### Source material:

(** * CONTRACT: the contract-violation reporting pipeline

    A shallow embedding of [src/CONTRACT/contract.c] (the failure handler
    [_contract_fail]) and [src/CONTRACT/contract_errors.h] (the
    [posix_error_t] enumeration and the [contract_strerror] lookup), with
    the theorems that settle the specification's statements about them.

    C data is modelled as follows.
    - [int], [time_t]: [Z] (the handler does no arithmetic on them).
    - [const char *] to a NUL-terminated string: [string]; a pointer into
      such a string is an offset ([nat]) and a nullable pointer an
      [option nat].
    - [struct tm]: the record [tm].
    - the process (errno, clock, standard error, termination): the record
      [process], threaded through the monad [proc]; a call either returns
      or ends the process. [Libc] has the C library on its good path;
      [Hosted] has it as the C standard leaves it (calls that set [errno],
      a null pointer from [localtime], a buffered standard error), and
      [good_host_agrees] ties the two. *)

From Stdlib Require Import ZArith List Bool Lia.
From Stdlib Require Import Strings.Ascii Strings.String.
Import ListNotations.

Local Open Scope string_scope.
Local Open Scope Z_scope.

(** ** Characters and C strings *)

Module CStr.

(** The C escapes the sources use: ['\n'] and ['\\']; ['/'] for symmetry. *)
Definition LF : ascii := "010"%char.
Definition backslash : ascii := "092"%char.
Definition slash : ascii := "/"%char.

Definition newline : string := String LF "".
(** * DriveSight dashboard client: the real-time synchronisation core

    A shallow embedding of the browser-side JavaScript of DriveSight:
    - [DriveSightSocket]  the WebSocket client (connection handlers and the
                          listener registry with [on], [off], [emit], [_notify]);
    - [DriveSightAlerts]  the alert panel ([fetchAlerts], [_prependAlert]);
    - [DriveSightMap]     the heat layer and marker layer ([updateHeatmap]);
    - [App]               the main controller ([initDashboard], the three
                          loaders, [refreshAll], the push handlers);
    - [MapView], [AlertPanel], [DriveSightCameras], [Charts]
                          the rest of the page: the view of the map and the
                          camera markers, the info panel, the camera roster
                          and the charts.

    JavaScript runs on one thread: socket frames, timer ticks, clicks and the
    continuations of awaited fetches each run to completion, one after the
    other.  The embedding therefore is a state monad with exceptions and a
    trace of the console lines and callback invocations; an awaited fetch is a
    pending request whose continuation runs when the environment settles it. *)

From Stdlib Require Import List String ZArith Bool Arith Lia PrimFloat.
Import ListNotations.
Open Scope string_scope.
Open Scope list_scope.

(** ** JavaScript values as the code reads them *)

(** What a [catch (e)] receives. *)
Inductive Error : Type :=
| TypeError (what : string)      (* property access or call on a wrong value *)
| NetworkError                   (* [fetch] rejected *)
| SyntaxError                    (* [resp.json()] rejected *)
| Raised (tag : string).         (* any other exception *)

(** A JavaScript number is a binary64 float.  In a boolean context [0], [-0]
    and [NaN] are falsy, every other number is truthy. *)
Definition truthy_number (x : float) : bool :=
  negb (PrimFloat.eqb x 0%float || PrimFloat.is_nan x).

(** An alert as the panel reads it. *)
Record Alert : Type := mkAlert {
  alert_type   : string;
  latitude     : float;
  longitude    : float;
  title        : string;
  message      : string;
  notified_chp : bool;
  created_at   : string
}.

(** An incident as the marker layer reads it. *)
Record Incident : Type := mkIncident {
  severity       : string;
  incident_type  : string;
  inc_latitude   : float;
  inc_longitude  : float;
  camera_name    : option string;
  description    : option string;
  confidence     : float;
  inc_created_at : string
}.

(** A weighted point as delivered; [intensity] may be absent. *)
Record HeatPoint : Type := mkHeatPoint {
  lat       : float;
  lng       : float;
  intensity : option float
}.

(** A JSON object seen through the properties the code reads; [None] is a
    property that is absent ([undefined]). *)
Record Obj : Type := mkObj {
  o_alerts          : option (list Alert);
  o_heatmap         : option (list HeatPoint);
  o_incidents       : option (list Incident);
  o_total           : option Z;
  o_incident        : option Incident;
  o_alert           : option Alert;
  o_connected       : option bool;
  o_message         : option string;
  o_active_alerts   : option Z;
  o_cameras_active  : option Z;
  o_incidents_today : option Z
}.

Definition empty_obj : Obj :=
  mkObj None None None None None None None None None None None.

(** The argument of a socket event or the result of [resp.json()];
    [Undefined] stands for [undefined] and for [null]. *)
Inductive Data : Type :=
| Undefined
| Object (o : Obj).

### Task:
For the string "other", show each line of the entries above where it occurs.

### Your response:
    other.  The embedding therefore is a state monad with exceptions and a
| Raised (tag : string).         (* any other exception *)
    and [NaN] are falsy, every other number is truthy. *)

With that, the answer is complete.